What the task asks:
Return all of the material that follows, keeping each line exactly as it is.

Dataset entries:
Lemma clamped_total_nonneg (s : INa_Rsg) (l : list entry) (m : nat) :
  0 <= clamped_total s l m.
Proof.
  induction l as [|e l IH]; cbn; [unfold acst; lra|].
  unfold aadd, amap2.
  assert (0 <= clamped s e m) by (destruct e; cbn; apply Qmax0_nonneg).
  lra.
Qed.

Lemma clamped_le_total (s : INa_Rsg) (l : list entry) (c : StateName) (m : nat) :
  In c (cells_of l) -> Qmax (value s c m) 0 <= clamped_total s l m.
Proof.
  induction l as [|e l IH]; cbn; [contradiction|].
  unfold aadd, amap2. pose proof (clamped_total_nonneg s l m) as Ht.
  destruct e as [c0|a]; cbn.
  - intros [->|Hin].
    + unfold amaximum. lra.
    + specialize (IH Hin). pose proof (Qmax0_nonneg (value s c0 m)).
      unfold amaximum. lra.
  - intro Hin. specialize (IH Hin). pose proof (Qmax0_nonneg (a m)).
    unfold amaximum. lra.
Qed.

(** ** The second loop of [normalize_states] *)

Lemma divide_loop_out (d : array Q) (l : list entry) :
  forall (s : INa_Rsg) (c : StateName),
    ~ In c (cells_of l) ->
    value (fold_left (divide_step d) l s) c = value s c.
Proof.
  induction l as [|e l IH]; intros s c Hn; cbn; [reflexivity|].
  destruct e as [c0|a]; cbn in *.
  - rewrite IH by tauto. apply value_set_value_other. intuition congruence.
  - apply IH; assumption.
Qed.

Lemma divide_loop_in (d : array Q) (l : list entry) :
  forall (s : INa_Rsg) (c : StateName) (m : nat),
    NoDup (cells_of l) -> In c (cells_of l) ->
    value (fold_left (divide_step d) l s) c m == value s c m / (d m + eps).
Proof.
  induction l as [|e l IH]; intros s c m Hnd Hin; cbn in *; [contradiction|].
  destruct e as [c0|a]; cbn in *; [|apply IH; assumption].
  inversion Hnd as [|? ? Hnotin Hnd']; subst.
  destruct Hin as [->|Hin].
  - rewrite divide_loop_out by assumption.
    rewrite value_set_value_same. reflexivity.
  - rewrite IH by assumption.
    rewrite value_set_value_other by (intros ->; contradiction).
    reflexivity.
Qed.

Lemma divide_loop_nonneg (d : array Q) (c : StateName) (m : nat) (l : list entry) :
  0 < d m + eps ->
  forall s : INa_Rsg,
    0 <= value s c m -> 0 <= value (fold_left (divide_step d) l s) c m.
Proof.
  intro Hd. induction l as [|e l IH]; intros s Hs; cbn; [assumption|].
  destruct e as [c0|a]; cbn; [|apply IH; assumption].
  apply IH. destruct (StateName_eq_dec c c0) as [->|Hne].
  - rewrite value_set_value_same. unfold adiv, aadd, amap2, acst.
    apply Qle_shift_div_l; [assumption|]. lra.
  - rewrite value_set_value_other by assumption. assumption.
Qed.

Lemma I6_clamp_loop (l : list entry) :
  forall (t : array Q) (s : INa_Rsg),
    I6 (snd (fold_left clamp_step l (t, s))) = I6 s.
Proof.
  induction l as [|e l IH]; intros t s; cbn; [reflexivity|].
  destruct e; cbn; rewrite IH; reflexivity.
Qed.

Result below:
Lemma clamped_total_nonneg (s : INa_Rsg) (l : list entry) (m : nat) :
  0 <= clamped_total s l m.
Proof.
  induction l as [|e l IH]; cbn; [unfold acst; lra|].
  unfold aadd, amap2.
  assert (0 <= clamped s e m) by (destruct e; cbn; apply Qmax0_nonneg).
  lra.
Qed.

Lemma clamped_le_total (s : INa_Rsg) (l : list entry) (c : StateName) (m : nat) :
  In c (cells_of l) -> Qmax (value s c m) 0 <= clamped_total s l m.
Proof.
  induction l as [|e l IH]; cbn; [contradiction|].
  unfold aadd, amap2. pose proof (clamped_total_nonneg s l m) as Ht.
  destruct e as [c0|a]; cbn.
  - intros [->|Hin].
    + unfold amaximum. lra.
    + specialize (IH Hin). pose proof (Qmax0_nonneg (value s c0 m)).
      unfold amaximum. lra.
  - intro Hin. specialize (IH Hin). pose proof (Qmax0_nonneg (a m)).
    unfold amaximum. lra.
Qed.

(** ** The second loop of [normalize_states] *)

Lemma divide_loop_out (d : array Q) (l : list entry) :
  forall (s : INa_Rsg) (c : StateName),
    ~ In c (cells_of l) ->
    value (fold_left (divide_step d) l s) c = value s c.
Proof.
  induction l as [|e l IH]; intros s c Hn; cbn; [reflexivity|].
  destruct e as [c0|a]; cbn in *.
  - rewrite IH by tauto. apply value_set_value_other. intuition congruence.
  - apply IH; assumption.
Qed.

Lemma divide_loop_in (d : array Q) (l : list entry) :
  forall (s : INa_Rsg) (c : StateName) (m : nat),
    NoDup (cells_of l) -> In c (cells_of l) ->
    value (fold_left (divide_step d) l s) c m == value s c m / (d m + eps).
Proof.
  induction l as [|e l IH]; intros s c m Hnd Hin; cbn in *; [contradiction|].
  destruct e as [c0|a]; cbn in *; [|apply IH; assumption].
  inversion Hnd as [|? ? Hnotin Hnd']; subst.
  destruct Hin as [->|Hin].
  - rewrite divide_loop_out by assumption.
    rewrite value_set_value_same. reflexivity.
  - rewrite IH by assumption.
    rewrite value_set_value_other by (intros ->; contradiction).
    reflexivity.
Qed.

Lemma divide_loop_nonneg (d : array Q) (c : StateName) (m : nat) (l : list entry) :
  0 < d m + eps ->
  forall s : INa_Rsg,
    0 <= value s c m -> 0 <= value (fold_left (divide_step d) l s) c m.
Proof.
  intro Hd. induction l as [|e l IH]; intros s Hs; cbn; [assumption|].
  destruct e as [c0|a]; cbn; [|apply IH; assumption].
  apply IH. destruct (StateName_eq_dec c c0) as [->|Hne].
  - rewrite value_set_value_same. unfold adiv, aadd, amap2, acst.
    apply Qle_shift_div_l; [assumption|]. lra.
  - rewrite value_set_value_other by assumption. assumption.
Qed.

Lemma I6_clamp_loop (l : list entry) :
  forall (t : array Q) (s : INa_Rsg),
    I6 (snd (fold_left clamp_step l (t, s))) = I6 s.
Proof.
  induction l as [|e l IH]; intros t s; cbn; [reflexivity|].
  destruct e; cbn; rewrite IH; reflexivity.
Qed.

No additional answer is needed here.